Autenticação de dois fatores, em bom português

A autenticação de dois fatores é o ajuste de segurança de maior impacto que a maioria das pessoas não está usando. Os números publicados pela Microsoft dizem que ela bloqueia mais de 99% dos sequestros automatizados de conta. Mesmo assim, ela tem fama de chata — em parte porque os três tipos comuns ("código por SMS", "app autenticador", "chave de segurança") são tratados como se fossem intercambiáveis. Não são. Aqui vai a versão prática.

O que o 2FA realmente faz

Senhas vazam o tempo todo. Dumps de banco de dados, páginas de phishing, malware no navegador, reuso de senha — há jeitos demais para uma das suas senhas ir parar na planilha de alguém. O 2FA adiciona uma segunda checagem amarrada a algo que você tem, não só a algo que sabe. Atacantes que roubam a sua senha também precisam roubar esse segundo fator, em tempo real, no mesmo dispositivo — bem mais difícil.

2FA por SMS

Um código de seis dígitos chega por mensagem. Você digita. É o mais fácil de usar porque todo telefone já tem, e é também por isso que ele é o piso da segurança aceitável: o suficiente para frear bots de credential stuffing, mas vulnerável a ataques de SIM-swap (um atacante convence a operadora a transferir o seu número) e à interceptação silenciosa de SMS em redes mais fracas.

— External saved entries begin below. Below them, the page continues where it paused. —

(* ===== verification/InterpMachine.v ===== *)
(** * What an instruction can reach: registers, memory, monitor, events

    [InterpreterContext] of [crates/cpu-interpreter/src/interpreter/mod.rs],
    [ProcessCpuContext] of [crates/cpu/src/profile.rs], [VcpuEventState] of
    [crates/cpu/src/execution.rs], and the trait [CpuMemory] of
    [crates/cpu/src/memory/contracts.rs] as a class.

    The context hands an instruction shared references to memory, to the
    exclusive monitor and to the event state, all with interior mutability, next
    to [&mut A64State]; [Machine] holds what they refer to, and a handler is a
    computation over it.  The atomics of the event state are plain fields: an
    instruction touches each at most once, so every interleaving with another
    thread is one in which that thread runs before or after the instruction.

    [DirectMemoryFrontend] runs guest loads and stores as native loads and
    stores on a host mapping, with a fault handler; it stays an interface
    ([DirectMemory]).  A context made by [InterpreterContext::new] has none. *)

From Stdlib Require Import ZArith Lia Bool String.
From stdpp Require Import base numbers list option strings.
From S2P Require Import Prelude RustInt GuestAddress DecodeTable DecodeA64 A64State A64Semantics.
From S2P Require Import MemoryContracts Interp.

(** ** The memory an engine sees *)

Class CpuMemory (Mem : Type) : Type := {
  mem_read : AddressSpaceId -> GuestVirtualAddress -> MemoryAccess ->
    M Mem DataAccessFault DataReadResult;
  mem_write : AddressSpaceId -> GuestVirtualAddress -> MemoryAccess -> MemoryValue ->
    M Mem DataAccessFault DataWriteResult;
  mem_atomic_read_modify_write : AddressSpaceId -> GuestVirtualAddress -> MemoryAccess ->
    AtomicRmwKind -> MemoryValue -> M Mem DataAccessFault AtomicMemoryResult;
  mem_atomic_compare_exchange : AddressSpaceId -> GuestVirtualAddress -> MemoryAccess ->
    MemoryValue -> MemoryValue -> M Mem DataAccessFault AtomicMemoryResult;
  mem_memory_barrier : BarrierOperation -> Mem -> Mem;
  mem_maintain_cache : AddressSpaceId -> CacheMaintenanceKind -> option GuestVirtualAddress ->
    M Mem DataAccessFault unit;
  mem_load_exclusive : AddressSpaceId -> GuestVirtualAddress -> MemoryAccess ->
    M Mem DataAccessFault (DataReadResult * ExclusiveReservation);
  mem_store_exclusive : AddressSpaceId -> GuestVirtualAddress -> MemoryAccess -> MemoryValue ->
    ExclusiveReservation -> M Mem DataAccessFault (DataWriteResult * bool);
  mem_fetch32 : AddressSpaceId -> GuestVirtualAddress -> Mem -> res InstructionFetchFault FetchedCode }.

(** What the interpreter relies on: no operation panics, well-formed memories
    stay so, and values have the size asked for. *)
Class CpuMemoryOk (Mem : Type) `{CpuMemory Mem} : Type := {
  mem_ok : Mem -> Prop;
  mem_read_law s space address access : mem_ok s -> fits 64 address ->
    wp (mem_read space address access)
      (fun r s' => mem_ok s' /\ value_size (read_value r) = access_size access /\ value_wf (read_value r))
      (fun _ => mem_ok) s;
  mem_write_law s space address access value : mem_ok s -> fits 64 address -> value_wf value ->
    wp (mem_write space address access value) (fun _ => mem_ok) (fun _ => mem_ok) s;
  mem_rmw_law s space address access kind operand : mem_ok s -> fits 64 address -> value_wf operand ->
    wp (mem_atomic_read_modify_write space address access kind operand)
      (fun r s' => mem_ok s' /\ value_size (previous r) = access_size access /\ value_wf (previous r))
      (fun _ => mem_ok) s;
  mem_compare_exchange_law s space address access expected replacement :
    mem_ok s -> fits 64 address ->
    wp (mem_atomic_compare_exchange space address access expected replacement)
      (fun r s' => mem_ok s' /\ value_size (previous r) = access_size access /\ value_wf (previous r))
      (fun _ => mem_ok) s;
  mem_barrier_law barrier s : mem_ok s -> mem_ok (mem_memory_barrier barrier s);
  mem_maintain_law s space kind address : mem_ok s -> option_Forall (fits 64) address ->
    wp (mem_maintain_cache space kind address) (fun _ => mem_ok) (fun _ => mem_ok) s;
  mem_load_exclusive_law s space address access : mem_ok s -> fits 64 address ->
    wp (mem_load_exclusive space address access)
      (fun r s' => mem_ok s' /\ value_size (read_value (fst r)) = access_size access /\
                   value_wf (read_value (fst r)))
      (fun _ => mem_ok) s;
  mem_store_exclusive_law s space address access value reservation :
    mem_ok s -> fits 64 address ->
    wp (mem_store_exclusive space address access value reservation)
      (fun _ => mem_ok) (fun _ => mem_ok) s;
  mem_fetch_law s space address : mem_ok s -> fits 64 address ->
    match mem_fetch32 space address s with
    | Ok fetched => fits 32 (code_bits fetched)
    | Err _ => True
    | Panic => False
    end }.

(** ** The direct memory front end *)

Inductive DirectMemoryAccessError : Type :=
  | DirectDataFault (fault : DataAccessFault)
  | DirectOther (text : string).

Class DirectMemory (Direct Mem : Type) : Type := {
  direct_read : GuestVirtualAddress -> MemoryAccess ->
    M (Mem * Direct) DirectMemoryAccessError MemoryValue;
  direct_write : GuestVirtualAddress -> MemoryAccess -> MemoryValue ->
    M (Mem * Direct) DirectMemoryAccessError unit }.

(** What the interpreter relies on in it, the same as for memory. *)
Class DirectMemoryOk (Direct Mem : Type) `{DirectMemory Direct Mem} `{CpuMemoryOk Mem} : Type := {
  direct_ok : Direct -> Prop;
  direct_read_law s d address access : mem_ok s -> direct_ok d -> fits 64 address ->
    wp (direct_read address access)
      (fun v s' => (mem_ok (fst s') /\ direct_ok (snd s')) /\ value_size v = access_size access /\ value_wf v)
      (fun _ s' => mem_ok (fst s') /\ direct_ok (snd s')) (s, d);
  direct_write_law s d address access value : mem_ok s -> direct_ok d -> fits 64 address -> value_wf value ->
    wp (direct_write address access value)
      (fun _ s' => mem_ok (fst s') /\ direct_ok (snd s'))
      (fun _ s' => mem_ok (fst s') /\ direct_ok (snd s')) (s, d) }.

(** A context without a front end. *)
#[export] Instance no_direct_memory {Mem} : DirectMemory Empty_set Mem :=
  {| direct_read _ _ := fun s : Mem * Empty_set => match snd s with end;
     direct_write _ _ _ := fun s : Mem * Empty_set => match snd s with end |}.
#[export] Instance no_direct_memory_ok {Mem} `{CpuMemoryOk Mem} : DirectMemoryOk Empty_set Mem.
Proof. by refine {| direct_ok _ := False |}. Defined.

(** ** Events *)

Record VcpuEventState : Set := { event_register : bool; pending_interrupts : Z }.
Definition events_default : VcpuEventState := {| event_register := false; pending_interrupts := 0 |}.

Definition signal_event (self : VcpuEventState) : VcpuEventState :=
  {| event_register := true; pending_interrupts := pending_interrupts self |}.

Definition consume_event (self : VcpuEventState) : VcpuEventState * bool :=
  ({| event_register := false; pending_interrupts := pending_interrupts self |}, event_register self).

Definition post_interrupts (mask : Z) (self : VcpuEventState) : VcpuEventState :=
  if negb (mask =? 0)
  then signal_event {| event_register := event_register self;
                       pending_interrupts := Z.lor (pending_interrupts self) mask |}
  else self.

Definition interrupts_pending (self : VcpuEventState) : bool := negb (pending_interrupts self =? 0).

Definition take_pending_interrupts (self : VcpuEventState) : VcpuEventState * Z :=
  ({| event_register := event_register self; pending_interrupts := 0 |}, pending_interrupts self).

(** ** The machine *)

Record ProcessCpuContext : Set := { process_platform : TargetPlatform; address_space_id : AddressSpaceId }.
Definition process_profile_id (self : ProcessCpuContext) : Z := platform_profile_id (process_platform self).

Record TimerSnapshot : Set := { counter : Z; frequency : Z }.

(** The parts of the context that an instruction only reads; a timer snapshot
    is taken at most once by an instruction. *)
Record InterpreterContext : Set := { process : ProcessCpuContext; architectural_timer : TimerSnapshot }.

Record Machine (Mem Direct : Type) : Type := mkMachine {
  cpu : A64State;
  memory : Mem;
  exclusive_monitor : ExclusiveMonitorState;
  vcpu_events : VcpuEventState;
  direct_memory : option Direct }.
Arguments mkMachine {Mem Direct} _ _ _ _ _.
Arguments cpu {Mem Direct} _.
Arguments memory {Mem Direct} _.
Arguments exclusive_monitor {Mem Direct} _.
Arguments vcpu_events {Mem Direct} _.
Arguments direct_memory {Mem Direct} _.

Section Machine.
Context {Mem Direct : Type} `{CpuMemory Mem} `{DirectMemory Direct Mem}.
Implicit Types (m : Machine Mem Direct).

Definition set_cpu (c : A64State) m : Machine Mem Direct :=
  mkMachine c (memory m) (exclusive_monitor m) (vcpu_events m) (direct_memory m).
Definition set_memory (s : Mem) m : Machine Mem Direct :=
  mkMachine (cpu m) s (exclusive_monitor m) (vcpu_events m) (direct_memory m).
Definition set_monitor (x : ExclusiveMonitorState) m : Machine Mem Direct :=
  mkMachine (cpu m) (memory m) x (vcpu_events m) (direct_memory m).
Definition set_events (e : VcpuEventState) m : Machine Mem Direct :=
  mkMachine (cpu m) (memory m) (exclusive_monitor m) e (direct_memory m).
Definition set_direct (d : option Direct) m : Machine Mem Direct :=
  mkMachine (cpu m) (memory m) (exclusive_monitor m) (vcpu_events m) d.

(** A computation on the registers, as one on the machine. *)
Definition on_cpu {E A} (c : M A64State E A) : M (Machine Mem Direct) E A :=
  fun m => let '(st, r) := c (cpu m) in (set_cpu st m, r).

(** A computation on memory, its error converted. *)
Definition on_memory {E F A} (f : E -> F) (c : M Mem E A) : M (Machine Mem Direct) F A :=
  fun m => let '(s, r) := c (memory m) in
    (set_memory s m, match r with Ok a => Ok a | Err e => Err (f e) | Panic => Panic end).
End Machine.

Bom para: contas de baixo valor onde você prefere não instalar outro app. Fóruns, lojas, listas de e-mail.

Ruim para: e-mail, banco, portais do governo, qualquer coisa que controle outras contas.

Apps autenticadores (TOTP)

Apps como Google Authenticator, 1Password, Bitwarden e Authy geram um código novo de seis dígitos a cada 30 segundos, derivado de um segredo guardado só no seu dispositivo. Sem SMS, sem operadora envolvida — os códigos funcionam offline. Ataques de phishing que capturam a sua senha e um único código ainda podem funcionar, mas SIM-swap deixa de ser relevante.

Dica de configuração: quando um site mostrar o QR, salve junto a semente em texto (a maioria dos apps autenticadores exporta). Se perder o telefone sem a semente e sem códigos de recuperação, você vai ter que resetar cada conta do zero.

Bom para: quase tudo. A maioria dos provedores de e-mail, redes sociais, exchanges de cripto e ferramentas de desenvolvimento suporta TOTP, e é de graça.

Chaves de segurança (FIDO2 / WebAuthn / passkeys)

Uma chave USB ou NFC (YubiKey, Titan, e mais recentemente também as "passkeys" embutidas no keychain do iOS e do Android) que assina criptograficamente o desafio de login. O ponto crucial é que ela é vinculada ao domínio do site — uma página de phishing idêntica à real simplesmente não recebe uma assinatura. É o único método 2FA comum que vence phishing bem construído.

Bom para: e-mail principal, gerenciador de senhas, qualquer coisa que você não pode se dar ao luxo de perder. Compre duas chaves; registre as duas; deixe uma guardada na gaveta.

Onde os números temporários se encaixam

Números SMS temporários são ótimos para o passo inicial de cadastro, mas não são adequados para 2FA por SMS contínuo — quando você precisasse receber um código, o número já voltou para o pool. Boa prática: cadastre-se com um número temporário, configure imediatamente o TOTP nas opções de segurança da conta e guarde os códigos de recuperação em lugar seguro. Aí o número temporário pode sumir.

Códigos de recuperação merecem destaque

Quase toda tela de configuração de 2FA te oferece uma lista de códigos de recuperação de uso único. Imprima ou salve no seu gerenciador de senhas. É como você volta a entrar se perder todos os dispositivos. Não passe direto por essa etapa — recuperar uma conta sem eles costuma exigir documentos de identidade e semanas de espera.

Recomendações rápidas

• E-mail e gerenciador de senhas: chave de segurança em primeiro lugar, TOTP como backup.
• Banco, corretora, exchange: o que eles oferecerem de mais forte.
• Redes sociais, ferramentas de dev, SaaS de trabalho: TOTP.
• Fórum aleatório que exige número de telefone: SMS temporário e depois TOTP após o cadastro.